Real-World Case: App Store Takes Shape
OpenMind has launched its app store and recently announced partnerships with 10 leading embodied AI companies—primarily top U.S. and Chinese firms, including:
- Unitree (YuShu Technology): Market leader in quadruped robots.
- Fourier Intelligence: Specializing in humanoid robots.
- UBTECH: First publicly listed humanoid robot company.
- Deep Robotics (Yun Shen Chu): Industrial-grade quadruped robots.
Details: https://x.com/openmind_agi/status/2015671520899817620?s=20
Per multiple official reports released in late January and early February 2026, OpenMind’s Robot App Store launched with five live, running applications—focused on core domains such as Autonomous Mobility, Social Interaction, Privacy Protection, and Education & Skills Training.
Hardware volume remains modest—but the successful cross-platform deployment proves its underlying “hardware-agnostic” architecture works.
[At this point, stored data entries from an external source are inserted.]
(** C21: between two transfers the driver is at entry [i] of the ring with the cycle bit [c], the
    link has the bit [l], and the controller waits at entry [i]. [usb_send_packet] arms the
    transfer with the address of its last entry and stores; what the controller then takes, until
    it waits again, is: No-ops up to the link when the transfer does not fit before it, and the
    stages of the request, in order, as the fields of the entries say; nothing else. The driver
    goes on at [next], where the entries are again the ones the controller does not own. The
    controller waits there too, unless the transfer ended exactly in front of a link with the
    cycle bit of another lap: then it stands at the link. *)
Theorem ep0_transfer_correct {W} `{!IO W} (s : xhci_state W) (slot base phys i c l : Z)
    (packet : usb_setup_packet) (buffer : Z) :
  let has_data := negb (wLength packet =? 0) in
  let count := if has_data then 3 else 2 in
  between (trb_at (trace s) base) phys i c l -> 0 <= phys < 2 ^ 64 - 4096 ->
  packet_ok packet -> 0 <= buffer < 2 ^ 64 ->
  exists s' taken h, publish_request slot base phys i c packet has_data buffer (wLength packet) s = Done () s' /\
    let ring := trb_at (trace s') base in
    let next := advance (first_of count i) count (cycle_of count i c) in
    runs ring phys (mkConsumer i c) taken h /\ fetch ring phys h = None /\
    decode <$> taken = replicate (Z.to_nat (if 255 <? i + count then 255 - i else 0)) (Some NoOp) ++
                       (Some <$> control_transfer packet buffer) /\
    obj s' = armed slot (phys + 16 * ((if 255 <? i + count then 0 else i) + count - 1)) (obj s) /\
    (exists l', between ring phys next.1 next.2 l') /\
    h = (if (i + count =? 255) && negb (l =? c) then mkConsumer 255 c else mkConsumer next.1 next.2).
Proof.
  intros has_data count H Hp Hpk Hb.
  pose proof (bt_index _ _ _ _ _ H) as Hi. pose proof (bt_cycle _ _ _ _ _ H) as Hc.
  assert (2 <= count <= 3) as Hcount by (subst count; destruct has_data; lia).
  set (setup := setup_trb packet has_data). set (data := data_trb buffer (wLength packet)). set (status := status_trb has_data).
  pose proof (plain_setup packet has_data Hpk) as Hs. pose proof (plain_data buffer (wLength packet) Hb) as Hd.
  pose proof (plain_status has_data) as Ht. fold setup in Hs. fold data in Hd. fold status in Ht.
  set (wrap := wraps count i). set (first := first_of count i). set (cycle := cycle_of count i c).
  set (x := armed slot (u64 (phys + (first + count - 1) * sizeof_XhciTrb)) (obj s)).
  pose proof (wp_publish base i c has_data setup data status (world s) x (trace s) Hi Hc Hs Hd Ht) as Wp.
  destruct (wp_inv _ _ _ Wp) as ([] & s' & E & k & -> & Hr). clear Wp.
  set (ring' := trb_at (k ++ trace s) base) in *.
  assert (0 <= phys < 2 ^ 64) as Hp' by lia.
  pose proof (transfer_runs _ _ _ _ _ has_data _ _ _ H Hp' Hs Hd Ht) as Hruns.
  pose proof (transfer_between _ _ _ _ _ has_data _ _ _ H Hs Hd Ht) as Hbt.
  pose proof (transfer_exact _ _ _ _ _ has_data _ _ _ H Hp' Hs Hd Ht) as Hex.
  pose proof (transfer_first _ _ _ _ _ has_data setup data status H) as Hf.
  pose proof (transfer_cycle _ _ _ _ _ has_data setup data status H) as Hcy.
  cbn zeta in Hruns, Hbt, Hex, Hf, Hr, Hcy.
  change (if has_data then 3 else 2) with count in Hruns, Hbt, Hex, Hf, Hr, Hcy.
  change (i + count >? EP0_LINK) with wrap in Hruns, Hbt, Hex, Hf, Hr, Hcy.
  change (if wrap then 0 else i) with first in Hruns, Hbt, Hex, Hf, Hr.
  change (if wrap then Z.lxor c 1 else c) with cycle in Hruns, Hbt, Hex, Hf, Hr, Hcy.
  destruct Hf as (Hf0 & Hle & Hw1 & Hw2).
  apply (runs_ext _ ring') in Hruns; [|intros; symmetry; apply Hr].
  assert ((255 <? i + count) = wrap) as Ew by (subst wrap; unfold wraps, EP0_LINK; by rewrite Z.gtb_ltb).
  assert (decode <$> (if wrap then skipped i c else []) ++ entries has_data cycle setup data status =
    replicate (Z.to_nat (if 255 <? i + count then 255 - i else 0)) (Some NoOp) ++ (Some <$> control_transfer packet buffer)) as Hdec.
  { rewrite Ew, fmap_app. unfold setup, data, status, has_data. rewrite decode_entries by done. f_equal.
    destruct wrap; [by apply decode_skipped|done]. }
  assert (publish_request slot base phys i c packet has_data buffer (wLength packet) s = Done () (at_ (k ++ trace s) (world s) x)) as Epub.
  { rewrite <- E. unfold publish_request. rewrite <- (at_same s) at 1. reflexivity. }
  assert (x = armed slot (phys + 16 * ((if 255 <? i + count then 0 else i) + count - 1)) (obj s)) as Ex.
  { subst x. f_equal. rewrite Ew. unfold first, first_of, sizeof_XhciTrb in *. fold wrap in Hf0, Hle |- *. rewrite u64_id by lia. lia. }
  eexists _, ((if wrap then skipped i c else []) ++ entries has_data cycle setup data status),
    (if (i + count =? 255) && negb (l =? c) then mkConsumer 255 c
     else mkConsumer (advance first count cycle).1 (advance first count cycle).2).
  split; [exact Epub|]. rewrite trace_at. fold ring'. cbn zeta. fold first cycle.
  unfold advance. destruct (Z.eqb_spec (first + count) EP0_LINK) as [El|El]; unfold EP0_LINK in El; cbn [fst snd].
  - destruct (Hex El) as (Ewf & Hf & Hbn). rewrite El in Hruns.
    assert (cycle = c) as Ec by (subst cycle; unfold cycle_of; fold wrap; by rewrite Ewf).
    assert (i + count = 255) as Ei by (rewrite <- (Hw2 Ewf); done).
    apply (between_ext _ ring') in Hbn; [|intros; symmetry; apply Hr].
    rewrite <- (fetch_ext ring') in Hf by apply Hr.
    rewrite (proj2 (Z.eqb_eq _ _) Ei). cbn [andb]. rewrite Ec in Hruns, Hdec |- *.
    destruct (l =? c) eqn:Elc; cbn [negb].
    + split; [|split; [by eapply between_waits|split; [exact Hdec|split; [exact Ex|split; [by eexists|done]]]]].
      rewrite <- (app_nil_r (_ ++ entries _ _ _ _ _)). eapply runs_app; [exact Hruns|]. eapply runs_link; [exact Hf|constructor].
    + split; [|split; [exact Hf|split; [exact Hdec|split; [exact Ex|split; [by eexists|done]]]]]. exact Hruns.
  - assert (first + count < 255) as Hlt by lia. specialize (Hbt Hlt).
    apply (between_ext _ ring') in Hbt; [|intros; symmetry; apply Hr].
    assert ((i + count =? 255) = false) as ->.
    { apply Z.eqb_neq. destruct wrap eqn:Ew'; [destruct (Hw1 eq_refl); subst wrap; unfold wraps, EP0_LINK in *|rewrite (Hw2 eq_refl) in El; done].
      apply Z.gtb_lt in Ew'. lia. }
    cbn [andb]. split; [exact Hruns|]. split; [by eapply between_waits|]. split; [exact Hdec|]. split; [exact Ex|]. split; [by eexists|done].
Qed.

(** ** The second lap *)

Lemma runs_det ring phys h l1 h1 : runs ring phys h l1 h1 -> fetch ring phys h1 = None ->
  forall l2 h2, runs ring phys h l2 h2 -> fetch ring phys h2 = None -> h1 = h2.
Proof.
  induction 1 as [h|h t h' l h1 Hf _ IH|h h' l h1 Hf _ IH]; intros Hn l2 h2 H2 Hn2; inversion H2; subst; try congruence.
  - rewrite Hf in *. match goal with H : Some _ = Some _ |- _ => injection H as <- <- end. eauto.
  - rewrite Hf in *. match goal with H : Some _ = Some _ |- _ => injection H as <- end. eauto.
Qed.

Section Session.
Context {W : Type} `{!IO W} (base phys : Z) (setup data status : XhciTrb).

(** Transfers with data, one after the other, from the ring that [identify_device] leaves behind
    its own first transfer. After each the controller follows the ring as far as it can. *)
Inductive session (s0 : xhci_state W) : nat -> xhci_state W -> Z * Z -> consumer -> Prop :=
| session_start : session s0 0 s0 (3, 1) (mkConsumer 3 1)
| session_next n s i c h s' l h' : session s0 n s (i, c) h ->
    let wrap := i + 3 >? EP0_LINK in
    let first := if wrap then 0 else i in
    let cycle := if wrap then Z.lxor c 1 else c in
    publish base first 3 cycle i c wrap setup data status s = Done () s' ->
    runs (trb_at (trace s') base) phys h l h' -> fetch (trb_at (trace s') base) phys h' = None ->
    session s0 (S n) s' (advance first 3 cycle) h'.

Context (Hs : plain setup) (Hd : plain data) (Ht : plain status) (Hp : 0 <= phys < 2 ^ 64).

(** Entry [m] of the endless ring, and where the controller is. *)
Definition entry_pos (m : Z) : Z * Z := (m mod 255, lap_cycle (m / 255)).
Definition hw_pos (m : Z) : consumer := if m <? 510 then mkConsumer (m mod 255) (lap_cycle (m / 255)) else mkConsumer 255 0.

Lemma session_step s m : 0 < m -> m mod 3 = 0 ->
  between (trb_at (trace s) base) phys (entry_pos m).1 (entry_pos m).2 1 ->
  let i := (entry_pos m).1 in let c := (entry_pos m).2 in
  (i + 3 >? EP0_LINK) = false /\ advance i 3 c = entry_pos (m + 3) /\
  exists s', publish base i 3 c i c false setup data status s = Done () s' /\
    between (trb_at (trace s') base) phys (entry_pos (m + 3)).1 (entry_pos (m + 3)).2 1 /\
    exists l, runs (trb_at (trace s') base) phys (hw_pos m) l (hw_pos (m + 3)) /\
      fetch (trb_at (trace s') base) phys (hw_pos (m + 3)) = None.
Proof.
  intros Hm H3 H i c. pose proof (bt_index _ _ _ _ _ H) as Hi. pose proof (bt_cycle _ _ _ _ _ H) as Hc. fold i c in H, Hi, Hc.
  assert (i mod 3 = 0) as Hi3 by (subst i; cbn [entry_pos fst]; divlia).
  assert ((i + 3 >? EP0_LINK) = false) as Ew by (unfold EP0_LINK; destruct (Z.gtb_spec (i + 3) 255); [divlia|done]).
  assert (entry_pos (m + 3) = if i + 3 =? 255 then (0, Z.lxor c 1) else (i + 3, c)) as Enext.
  { subst i c. cbn [entry_pos fst snd] in *. unfold entry_pos. destruct (Z.eqb_spec (m mod 255 + 3) 255).
    - rewrite <- lap_cycle_next. f_equal; [divlia|f_equal; divlia].
    - f_equal; [divlia|f_equal; divlia]. }
  split; [done|]. split; [by rewrite Enext|].
  pose proof (wp_publish base i c true setup data status (world s) (obj s) (trace s) Hi Hc Hs Hd Ht) as Wp.
  cbn zeta iota in Wp. rewrite Ew, at_same in Wp.
  destruct (wp_inv _ _ _ Wp) as ([] & s' & E & k & -> & Hr). eexists. split; [exact E|]. rewrite trace_at.
  set (ring' := trb_at (k ++ trace s) base) in *.
  pose proof (transfer_runs _ _ _ _ _ true _ _ _ H Hp Hs Hd Ht) as Hruns.
  pose proof (transfer_between _ _ _ _ _ true _ _ _ H Hs Hd Ht) as Hbt.
  pose proof (transfer_exact _ _ _ _ _ true _ _ _ H Hp Hs Hd Ht) as Hex.
  cbn zeta iota in Hruns, Hbt, Hex. rewrite Ew in Hruns, Hbt, Hex. cbn iota in Hruns, Hbt, Hex.
  apply (runs_ext _ ring') in Hruns; [|intros; symmetry; apply Hr].
  assert (ring' 255 = link_entry phys 1) as Hlink.
  { rewrite Hr. pose proof (transfer_link _ _ _ _ _ true setup data status H) as Hl. cbn zeta iota in Hl. by rewrite Ew in Hl. }
  assert (fetch ring' phys (mkConsumer 255 0) = None) as Hstuck.
  { rewrite (fetch_link ring' phys 0 1); [done|done|by right|done]. }
  assert (between ring' phys (entry_pos (m + 3)).1 (entry_pos (m + 3)).2 1) as Hb.
  { rewrite Enext. destruct (Z.eqb_spec (i + 3) 255) as [E3|E3]; cbn [fst snd].
    - destruct (Hex E3) as (_ & _ & Hb). by apply (between_ext _ ring') in Hb; [|intros; symmetry; apply Hr].
    - specialize (Hbt ltac:(unfold EP0_LINK in Ew; destruct (Z.gtb_spec (i + 3) 255); [done|lia])).
      by apply (between_ext _ ring') in Hbt; [|intros; symmetry; apply Hr]. }
  split; [done|]. unfold hw_pos. change (m mod 255) with i. change (lap_cycle (m / 255)) with c.
  destruct (Z.ltb_spec m 510) as [Hlt|Hge].
  - destruct (Z.ltb_spec (m + 3) 510) as [Hlt'|Hge'].
    + exists ([] ++ entries true c setup data status). change ((m + 3) mod 255) with (entry_pos (m + 3)).1.
      change (lap_cycle ((m + 3) / 255)) with (entry_pos (m + 3)).2.
      split; [|by eapply between_waits]. rewrite Enext. destruct (Z.eqb_spec (i + 3) 255) as [E3|E3]; cbn [fst snd]; [|exact Hruns].
      rewrite <- (app_nil_r (_ ++ _)). eapply runs_app; [exact Hruns|]. rewrite E3. eapply runs_link; [|constructor].
      destruct (Hex E3) as (_ & Hf & _). rewrite <- (fetch_ext ring') in Hf by apply Hr. rewrite Hf.
      assert (c = 1) as -> by (subst c i; cbn [entry_pos fst snd] in *; replace (m / 255) with 0 by divlia; done). done.
    + exists ([] ++ entries true c setup data status). split; [|done].
      assert (i + 3 = 255 /\ c = 0) as [E3 Ec].
      { subst c i. cbn [entry_pos fst snd] in *. split; [divlia|]. replace (m / 255) with 1 by divlia. done. }
      rewrite E3, Ec in Hruns. rewrite Ec. exact Hruns.
  - rewrite (proj2 (Z.ltb_ge (m + 3) 510)) by lia. exists []. split; [constructor|done].
Qed.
Fundamentals & Market Performance (Data as of 2026-02-15)
- Latest funding round: Backed by top-tier institutions including Pantera Capital and Sequoia China.
- Previous round valuation: ~$200M
- Kaito Launchpad presale valuation: $400M FDV (2x premium)
- Ecosystem scale: >5 apps live in App Store (as of end-Jan); >10 hardware partners (global + domestic); >1,000 developers joined globally.
- Risk analysis: High valuation, low liquidity: $400M FDV implies aggressive pricing, compressing secondary-market upside—and exposing it to early VC unlock pressure. Competition from incumbents: Traditional robotics players (e.g., Tesla Optimus) favor closed ecosystems (like iOS). OpenMind’s open Android-style model must attract sufficient mid-tier hardware vendors to survive amid giant competitors.
OpenMind is currently executing a “narrow entry point, broad compatibility, high ceiling” strategy. Though app count remains early-stage, it has secured buy-in from 10 hardware manufacturers and built a developer foundation of 1,000+ engineers. Its true potential lies in providing the world’s hardware with a unified cognitive layer—and leveraging decentralized networks to solve AI’s hardest challenge: data. A future where robots update skills like smartphones—and share knowledge across machines—is already taking shape inside this app store.
Comparative Analysis
To clarify how these three projects differ, here’s a side-by-side comparison across core dimensions:

In 2026, decentralized embodied AI is no longer theoretical—it’s happening. The three projects analyzed here represent the most emblematic roles in this nascent stack: the network layer, the data layer, and the system layer.
Picture a scenario at year-end 2026: An automated farm robot is working. Its efficiency rests on three foundational layers:
① Data layer (PrismaX): How did it learn “how to grow vegetables”? Through PrismaX’s remote operators. Data from 1,000 global teleoperators trained its AI model on full agricultural workflows.
② System layer (OpenMind): Which brand is it? How does it compete against others? It runs OpenMind OS—and downloads “Agri-Optimization Apps” from the App Store, competing head-to-head with robots from rival brands—all on the same OS.
③ Network layer (peaq): How are its earnings distributed? USDT revenue from hydroponic vegetable sales flows through peaq’s smart contracts, automatically allocating payouts to NFT owners by share.
All three layers are indispensable. Without PrismaX’s data, robots stay dumb. Without OpenMind’s OS, apps can’t scale across hardware. Without peaq’s incentives, no one sustains the entire cycle.
Conversely, when all three layers cooperate, they create a virtuous cycle: more participants → higher-quality data → better-performing apps → stronger economic rewards → more participants. This synergy is Web3’s core value proposition when fused with the physical world.
The opportunity in robotics in 2026 isn’t about picking a single “winner”—but understanding how these three layers collaborate to move embodied AI from concept to scalable reality.